(PROBLEM DETAILS) Find the line with "(** A key the" in the entries below, then reproduce it and every line after it down to and including the line with "(** [ht_pair<Key, Val>]. *)", exactly.

+ + + +

(** * Stable Scheduler: the roster engine and its calendar export

    A shallow embedding of the scheduling logic of the React component
    (generateDates, generateSchedule with its two passes, workedLastWeekend,
    manualAssign, downloadICal) and of utils/icalGenerator.js (escapeText,
    foldLine, generateICalContent), followed by the properties that the
    specification states about them.  Date objects are time values read
    through the time zone of the host, which is a parameter of whatever
    builds or moves one. *)

From Stdlib Require Import ZArith Lia Ascii String.
From stdpp Require Import base numbers list strings pretty gmap sorting.

Local Open Scope Z_scope.

(** ** JavaScript strings

    A JavaScript string is a sequence of UTF-16 code units; [length],
    [substring] and [indexOf] count code units. *)

Abbreviation JsString := (list N).

(** The string written as an ASCII literal in the source. *)
Definition str (s : string) : JsString :=
  N_of_ascii <$> list_ascii_of_string s.

Definition CR : N := 13%N.
Definition LF : N := 10%N.
Definition SPACE : N := 32%N.
Definition CRLF : JsString := [CR; LF].

(** [String(n)] and template interpolation of an integer. *)
Definition String_of_Z (n : Z) : JsString := str (pretty n).

(** [s.padStart(targetLength, c)] with a one-unit pad string. *)
Definition padStart (s : JsString) (targetLength : nat) (c : N) : JsString :=
  replicate (targetLength - length s) c ++ s.

(** [s.replace(/c/g, by)] for a single code unit [c]. *)
Definition replaceAll (c : N) (by_ : JsString) (s : JsString) : JsString :=
  s ≫= (λ u, if decide (u = c) then by_ else [u]).
(** * Metadata-filtered power-of-two-choice hash table (p2_hashing_metadata.cuh)

    A shallow embedding of [hashing_project::tables::p2_metadata_table] and of
    the two bucket structs it is built from, [metadata_bucket] (the 16-bit tag
    array) and [p2_md_bucket] (the key/value slots), instantiated as
    [md_p2_generic<uint64_t, uint64_t, tile_size, bucket_size>].

    Conventions of the embedding.
    - [uint64_t], [uint32_t] and [uint16_t] values are [Z] with the wrap-around
      written out ([wrap64], [wrap32], [cast_u16]).
    - Device memory is the record [p2_metadata_table]; every device function is
      a function in the state-and-failure monad [M], where failure ([None])
      stands for an access outside an array or for a loop that ran out of
      fuel (in a run without other worker groups a spinning loop never ends).
    - A cooperative-groups tile is emulated lane by lane in lockstep: a
      [for (i = rank; i < bound; i += size)] loop is a list of rounds, the
      result of [ballot(p)] is the ascending list of the lanes that vote
      true, [__ffs(ballot) - 1] is its head and [ballot ^= 1 << leader] its
      tail.  An [int] result that is an index or [-1] is an [option nat].
      A ballot or a shuffle inside a loop is held among the lanes that are
      inside the loop in that round; where lanes can leave a function with
      different results, the function returns one result per lane.
    - The probe-count macros ([ADD_PROBE] and friends) write to a counter
      outside the table and are left out. *)

From Stdlib Require Import ZArith List Lia Bool Sorted.
From stdpp Require Import base numbers list.

Local Open Scope Z_scope.

(** ** Machine integers *)

Definition wrap64 (z : Z) : Z := z mod 2 ^ 64.
Definition wrap32 (z : Z) : Z := z mod 2 ^ 32.
Definition cast_u16 (z : Z) : Z := z mod 2 ^ 16.

(** [SET_BIT_MASK(index)] is [1ULL << index]. *)
Definition SET_BIT_MASK (index : nat) : Z := wrap64 (Z.shiftl 1 (Z.of_nat index)).

(** [__popc] and [__popcll] on a value of at most 64 bits. *)
Fixpoint count_bits (n : nat) (x : Z) : nat :=
  match n with
  | O => O
  | S n' => ((if Z.testbit x (Z.of_nat n') then 1 else 0) + count_bits n' x)%nat
  end.

Definition popc (x : Z) : Z := Z.of_nat (count_bits 64 x).

(** ** Sentinels of [md_p2_generic] *)

Definition generate_p2_md_sentinel : Z := 0.
Definition generate_p2_md_tombstone (offset : Z) : Z := wrap64 (Z.ones 64 - offset).

Definition defaultKey : Z := generate_p2_md_sentinel.
Definition tombstoneKey : Z := generate_p2_md_tombstone 0.
Definition holdingKey : Z := tombstoneKey - 1.
Definition defaultVal : Z := generate_p2_md_sentinel.
Definition tombstoneVal : Z := generate_p2_md_tombstone 0.

(** A key that may be stored: none of the three reserved keys. *)
Definition live_key (k : Z) : Prop :=
  k ≠ defaultKey ∧ k ≠ tombstoneKey ∧ k ≠ holdingKey.

Definition live_keyb (k : Z) : bool :=
  negb (k =? defaultKey) && negb (k =? tombstoneKey) && negb (k =? holdingKey).

(** A key the table tells from a free slot: neither [defaultKey] nor
    [tombstoneKey], the two keys the template is instantiated with. *)
Definition user_key (k : Z) : Prop := k ≠ defaultKey ∧ k ≠ tombstoneKey.

Definition user_keyb (k : Z) : bool :=
  negb (k =? defaultKey) && negb (k =? tombstoneKey).

(** ** Tags ([metadata_bucket::get_tag]) *)

Definition get_empty_tag (emptyKey : Z) : Z := cast_u16 emptyKey.
Definition get_tombstone_tag (tombKey : Z) : Z := cast_u16 tombKey.

(** The [while] loop of [get_tag]: [fuel] bounds the number of steps. *)
Fixpoint get_tag_loop (fuel : nat) (emptyKey tombKey key : Z) : option Z :=
  let key_tag := cast_u16 key in
  if (key_tag =? get_empty_tag emptyKey) || (key_tag =? get_tombstone_tag tombKey)
  then match fuel with
       | O => None
       | S fuel' => get_tag_loop fuel' emptyKey tombKey (wrap64 (key + 1))
       end
  else Some key_tag.

(** Two steps always suffice ([get_tag_loop_terminates]). *)
Definition get_tag_gen (emptyKey tombKey key : Z) : Z :=
  default 0 (get_tag_loop 2 emptyKey tombKey key).

Definition empty_tag : Z := get_empty_tag defaultKey.
Definition tombstone_tag : Z := get_tombstone_tag tombstoneKey.
Definition get_tag (key : Z) : Z := get_tag_gen defaultKey tombstoneKey key.

(** ** Hash function ([p2_metadata_table::hash], MurmurHash64A)

    The table always calls [hash(&key, sizeof(Key), seed)] with an 8-byte
    key: the block loop runs once on the key itself and the tail [switch]
    on [len & 7 = 0] does nothing. *)

Definition murmur_m : Z := 0xc6a4a7935bd1e995.
Definition murmur_r : Z := 47.

Definition hash (key len seed : Z) : Z :=
  let h := Z.lxor seed (wrap64 (len * murmur_m)) in
  let k := key in
  let k := wrap64 (k * murmur_m) in
  let k := Z.lxor k (Z.shiftr k murmur_r) in
  let k := wrap64 (k * murmur_m) in
  let h := Z.lxor h k in
  let h := wrap64 (h * murmur_m) in
  let h := Z.lxor h (Z.shiftr h murmur_r) in
  let h := wrap64 (h * murmur_m) in
  let h := Z.lxor h (Z.shiftr h murmur_r) in
  h.

Definition BITMASK (nbits : Z) : Z :=
  if nbits =? 64 then 0xffffffffffffffff else Z.shiftl 1 nbits - 1.

(** ** Device memory *)

(** [ht_pair<Key, Val>]. *)
Record ht_pair := mk_pair { key : Z; val : Z }.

+ + + +

(TASK SOLUTION)
(** A key the table tells from a free slot: neither [defaultKey] nor
    [tombstoneKey], the two keys the template is instantiated with. *)
Definition user_key (k : Z) : Prop := k ≠ defaultKey ∧ k ≠ tombstoneKey.

Definition user_keyb (k : Z) : bool :=
  negb (k =? defaultKey) && negb (k =? tombstoneKey).

(** ** Tags ([metadata_bucket::get_tag]) *)

Definition get_empty_tag (emptyKey : Z) : Z := cast_u16 emptyKey.
Definition get_tombstone_tag (tombKey : Z) : Z := cast_u16 tombKey.

(** The [while] loop of [get_tag]: [fuel] bounds the number of steps. *)
Fixpoint get_tag_loop (fuel : nat) (emptyKey tombKey key : Z) : option Z :=
  let key_tag := cast_u16 key in
  if (key_tag =? get_empty_tag emptyKey) || (key_tag =? get_tombstone_tag tombKey)
  then match fuel with
       | O => None
       | S fuel' => get_tag_loop fuel' emptyKey tombKey (wrap64 (key + 1))
       end
  else Some key_tag.

(** Two steps always suffice ([get_tag_loop_terminates]). *)
Definition get_tag_gen (emptyKey tombKey key : Z) : Z :=
  default 0 (get_tag_loop 2 emptyKey tombKey key).

Definition empty_tag : Z := get_empty_tag defaultKey.
Definition tombstone_tag : Z := get_tombstone_tag tombstoneKey.
Definition get_tag (key : Z) : Z := get_tag_gen defaultKey tombstoneKey key.

(** ** Hash function ([p2_metadata_table::hash], MurmurHash64A)

    The table always calls [hash(&key, sizeof(Key), seed)] with an 8-byte
    key: the block loop runs once on the key itself and the tail [switch]
    on [len & 7 = 0] does nothing. *)

Definition murmur_m : Z := 0xc6a4a7935bd1e995.
Definition murmur_r : Z := 47.

Definition hash (key len seed : Z) : Z :=
  let h := Z.lxor seed (wrap64 (len * murmur_m)) in
  let k := key in
  let k := wrap64 (k * murmur_m) in
  let k := Z.lxor k (Z.shiftr k murmur_r) in
  let k := wrap64 (k * murmur_m) in
  let h := Z.lxor h k in
  let h := wrap64 (h * murmur_m) in
  let h := Z.lxor h (Z.shiftr h murmur_r) in
  let h := wrap64 (h * murmur_m) in
  let h := Z.lxor h (Z.shiftr h murmur_r) in
  h.

Definition BITMASK (nbits : Z) : Z :=
  if nbits =? 64 then 0xffffffffffffffff else Z.shiftl 1 nbits - 1.

(** ** Device memory *)

(** [ht_pair<Key, Val>]. *)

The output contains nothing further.